Иной силой обладает прямая улика, она устанавливает бесспорный факт, обвиняемый ею безусловно уличается, и совершение им преступления стоит вне сомнения.

В настоящем деле мы, обвинители, имеем против Карповых прямые улики. Карповы пойманы с билетами, несомненно принадлежащими Болдыревой, похищенными при совершении убийства. Убийца здесь с поличным приносит нам сознание. Казалось бы, чего же более? Но это сознание хуже всякого отрицания. Александр Карпов понимает обаятельную силу судебного приговора, чувствует тот яд сомнения, которым все здесь пропитано, и, пользуясь этим, дает нам такое сознание, которое заводит нас в лабиринт противоречий, порождает в вас непонятный и ни на чем не обоснованный скептицизм и подрывает силу и значение самых простых и достоверных фактов. Но мы должны разогнать этот мираж, чтобы увидеть и постичь реальную действительность, так как только на фактах, фактах абсолютно достоверных, проверенных здесь на суде, вы должны обосновать свой приговор. Все то, что вы получили за стенами зала, вы должны выбросить из своего ума и сердца и судить по данной вами присяге только согласно с тем, что видали и слыхали на суде.
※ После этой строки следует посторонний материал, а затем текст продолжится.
Lemma writeResults_at_most_once_witness :
  exists message,
    format (fun _ _ => VStr "meta") metaTwice "/project" (VFun "byLine" ∅)
      5%positive collected 0
    = Some (message, <[5%positive := ResultArray [3%positive; 1%positive]]> collected,
            1%nat)
    /\ nullish message = false.
Proof.
  destruct (writeResults_at_most_once
              (format (fun _ _ => VStr "meta") metaTwice "/project" (VFun "byLine" ∅))
              5%positive (BoundWrite (VFun "write" ∅) (VObj ∅)) collected 0%nat
              [Written (BoundWrite (VFun "write" ∅) (VObj ∅))
                 (VArr [VStr "meta"; VStr "/project"; VStr "meta"])]
              (<[5%positive := ResultArray [3%positive; 1%positive]]> collected) 1%nat)
    as (message & Hformat & _ & Hwritten & _).
  - vm_compute. reflexivity.
  - exists message. split; [exact Hformat|].
    assert (Hcomputed :
              format (fun _ _ => VStr "meta") metaTwice "/project" (VFun "byLine" ∅)
                5%positive collected 0
              = Some (VArr [VStr "meta"; VStr "/project"; VStr "meta"],
                      <[5%positive := ResultArray [3%positive; 1%positive]]> collected,
                      1%nat)) by (vm_compute; reflexivity).
    rewrite Hcomputed in Hformat. injection Hformat as <-. reflexivity.
Defined.

(** The default writer stands in for [undefined] only.  A writer that
    is [null], [false], [0] or the empty string is returned as it is by
    [resolveWriter], and [writeResults] with it never writes, whatever
    the formatter returns, though the formatter is still called; with
    [undefined], [fancyLog] is the writer (a function without a [write]
    method of its own) and it is called whenever the formatter returns
    something other than [null], [undefined] and the empty string. *)
Theorem writer_default_and_falsy (fancyLog : value)
    (format : loc -> heap -> nat -> option (value * heap * nat))
    (results : loc) (h : heap) (lookups : nat) :
  typeof fancyLog = TFunction ->
  typeof (getProp fancyLog "write") <> TFunction ->
  (forall writer, defined writer = true -> truthy writer = false ->
     resolveWriter fancyLog writer = Itself writer
     /\ writeResults format results (resolveWriter fancyLog writer) h lookups
        = (fun out : value * heap * nat => ([], out.1.2, out.2))
            <$> format results h lookups)
  /\ resolveWriter fancyLog VUndef = Itself fancyLog
  /\ (forall message h' lookups',
        format results h lookups = Some (message, h', lookups') ->
        nullish message = false -> message <> VStr EmptyString ->
        writeResults format results (resolveWriter fancyLog VUndef) h lookups
        = Some ([Written (Itself fancyLog) message], h', lookups')).
Proof.
  intros Hfun Hwrite.
  assert (Hdefault : resolveWriter fancyLog VUndef = Itself fancyLog).
  { unfold resolveWriter. simpl. destruct fancyLog; try done. simpl in *.
    by destruct (typeof (get props "write")). }
  split; [|split; [exact Hdefault|]].
  - intros writer Hdef Hfalsy.
    assert (Hitself : resolveWriter fancyLog writer = Itself writer).
    { unfold resolveWriter. rewrite Hdef. by destruct writer. }
    split; [exact Hitself|]. rewrite Hitself. unfold writeResults.
    destruct (format results h lookups) as [[[message h1] n1]|]; [|done].
    simpl. by rewrite Hfalsy.
  - intros message h' lookups' Hformat Hnull Hempty. rewrite Hdefault.
    unfold writeResults. rewrite Hformat. simpl. rewrite Hnull. simpl.
    assert (truthy fancyLog = true) as -> by by destruct fancyLog.
    assert (isEmptyString message = false) as ->.
    { destruct message; try done. simpl. apply String.eqb_neq. congruence. }
    simpl. by rewrite Hfun.
Qed.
Но и судебный материал не одинаково достоверен, отбросим же и в нем все сомнительное, условное и станем лицом к лицу с реальной действительностью, — на ней вы должны обосновать свой приговор.

Александру Карпову предъявлено обвинение в убийстве, но нам, обвинителям, и вам, судьям, не достаточно одного того факта, что Александр Карпов пойман с облигацией в руках и что она находилась у него в тысяча восемьсот девяносто девятом году. Раз мы поддерживаем против него обвинение в убийстве, мы должны доказать, что он его совершил.

Когда Карпов был уличен в продаже облигации, он пришел правосудию на помощь и принес нам полное сознание. Но теперь, когда признанием душа облегчена, инстинкт самосохранения заговорил в Карпове. Он повторяет свое сознание, но дает его нам в такой форме, которая не допускает принять его бесконтрольно. У нас невольно возникает мысль, не имеем ли дело с одним из тех добровольцев, готовых принять страдание, которые уже не раз по этому делу клали голову на плаху, — и это убеждение может в нас еще окрепнуть, если мы вспомним то объяснение, которое нам давал Карпов как бы в форме вынужденного сознания относительно кражи в тысяча восемьсот девяносто третьем году, за которую Карпов был уже осужден. Он говорит нам: «Я принял чужую вину». Аналогия невольно напрашивается. Может быть, и теперь принимается чужая вина. Но сознание было, и мы не можем его отвергнуть. Мы не имеем права не считаться с ним, но должны, однако, его принять только после надлежащей критической проверки. Конечно, не с добровольцем-мучеником, идущим на страдание, имеем дело, — у Карпова на руках были окровавленные облигации, убийство уже запятнало его своею кровью.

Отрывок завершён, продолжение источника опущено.